Location
- Country: United States
- State: California

Physical characteristics
- Source: Elk Valley
- • location: Siskiyou Wilderness, Del Norte County
- • coordinates: 41°35′33″N 123°42′39″W﻿ / ﻿41.59250°N 123.71083°W
- • elevation: 5,080 ft (1,550 m)
- Mouth: Klamath River
- • location: About 10 mi (16 km) SE of Klamath, Humboldt County
- • coordinates: 41°25′27″N 123°55′42″W﻿ / ﻿41.42417°N 123.92833°W
- • elevation: 69 ft (21 m)
- Length: 23 mi (37 km)
- Basin size: 73 sq mi (190 km^{2})

= Blue Creek (California) =

Blue Creek is a 23 mi long stream in the Northern Coast Ranges of California, and is the lowermost major tributary of the Klamath River. The creek begins in Elk Valley, in the Siskiyou Wilderness of the Six Rivers National Forest in Del Norte County. It flows southwest, receiving several major tributaries including the East Fork, Crescent City Fork, Nickowitz Creek, Slide Creek and the West Fork. It flows into the Klamath River in Humboldt County, 16 mi upstream from where the Klamath empties into the Pacific Ocean.
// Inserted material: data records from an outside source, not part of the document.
(** * Cora (codrag): the index-store schema, the query request type and the
    HTTP entry point, embedded from [src/db/schema.ts], the request type
    declarations and [src/main.ts]. *)

From Stdlib Require Import ZArith String Ascii List Bool Lia.
From stdpp Require Import base option list strings pretty gmap sorting.

Local Open Scope string_scope.
Local Open Scope list_scope.
Local Open Scope Z_scope.

#[local] Set Warnings "-register-all".

(** ** Effects: state passing with JavaScript exceptions *)

Module Effects.

(** A thrown JavaScript value. The code only logs and rethrows it, so the
    message is all that is kept. *)
Inductive JsError := mkError (message : string).

Inductive Outcome (A : Type) :=
| Returned (a : A)
| Threw (e : JsError).
Arguments Returned {A} a.
Arguments Threw {A} e.

(** A computation over a mutable world [S].  The world after a throw is
    kept: mutations done before the exception stay visible. *)
Definition Eff (S A : Type) : Type := S -> Outcome A * S.

Definition eff_ret {S A} (a : A) : Eff S A := fun s => (Returned a, s).

Definition eff_bind {S A B} (k : A -> Eff S B) (m : Eff S A) : Eff S B :=
  fun s =>
    match m s with
    | (Returned a, s') => k a s'
    | (Threw e, s') => (Threw e, s')
    end.

#[global] Instance Eff_mret {S} : MRet (Eff S) := @eff_ret S.
#[global] Instance Eff_mbind {S} : MBind (Eff S) := @eff_bind S.

Definition throw {S A} (e : JsError) : Eff S A := fun s => (Threw e, s).

(** [try { body } catch (err) { handler err }] *)
Definition try_catch {S A} (body : Eff S A) (handler : JsError -> Eff S A)
  : Eff S A :=
  fun s =>
    match body s with
    | (Returned a, s') => (Returned a, s')
    | (Threw e, s') => handler e s'
    end.

Definition modify {S} (f : S -> S) : Eff S unit := fun s => (Returned tt, f s).

(** Arguments of a [console.log] / [console.error] call. *)
Inductive LogArg := AStr (s : string) | AErr (e : JsError).
Inductive LogEntry :=
| ConsoleLog (args : list LogArg)
| ConsoleError (args : list LogArg).

End Effects.
Import Effects.

(** The double-quote character, for string literals that contain it. *)
Definition dq : string := String (ascii_of_nat 34) EmptyString.

(** ** The schema objects of [src/db/schema.ts] *)

(** The [configure.dataType] constants of the store client library. *)
Module dataType.
Definition TEXT : string := "text".
Definition INT : string := "int".
Definition DATE : string := "date".
End dataType.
The Blue Creek watershed covers about 47000 acre and is considered one of the most pristine areas in the Klamath River Basin. The area is within the historic territory of the Yurok people. During the 19th and early 20th centuries the Blue Creek valley was subject to intensive logging, but the area has begun to recover with recent conservation efforts by the Yurok Tribe.

The confluence of Blue Creek with the Klamath River is directly downstream from the original planned site of Ah Pah Dam, a massive structure proposed in the 1950s which would have diverted the Klamath River to Southern California. In October 2024, other dams along the Klamath River were removed.

==Conservation==
In 2011, the nonprofit Western Rivers Conservancy (WRC) and the Yurok Tribe established a long-term partnership to buy 47,097 acres along Blue Creek and the lower Klamath from Green Diamond Resource Company. Nearly a decade later, WRC and the Yurok Tribe succeeded in creating the Blue Creek Salmon Sanctuary and Yurok Tribal Community Forest, protecting the entire lower half of Blue Creek, from the edge of the Siskiyou Wilderness (where the upper half of the stream is already protected), to its confluence with the Klamath River. Through the project, WRC and the Yurok Tribe more than doubled the size of the Yurok's landholdings by returning ancestral homelands to the tribe. The Yurok Tribe is now managing the lands to recover forests that were harvested for decades.

In June 2025, the land purchases to create the Blue Creek Salmon Sanctuary and Yurok Tribal Community Forest were completed and formally transferred to the Yurok Tribe’s stewardship, in what has been described as the largest land back conservation action in California’s history. The Tribe intends to restore the watershed and forest to revert the environmental damage from timber industry. Using Indigenous ecological management, the Yurok Tribe hopes to see a return of old-growth forest, salmon populations, and other endangered species.

Blue Creek is a critical migration point for salmon and steelhead in the Klamath River watershed. Summer water temperatures in Blue Creek are typically lower than the main stem Klamath; migrating fish can lower their body temperature by up to eight degrees Fahrenheit by resting in and at the mouth of Blue Creek, increasing their chances of survival during their upriver migration. Without this cool-down period, most summer and fall Chinook would likely die before reaching their spawning grounds in the upper Klamath River. Blue Creek itself, with no dams or diversions, also provides good spawning habitat for these fish.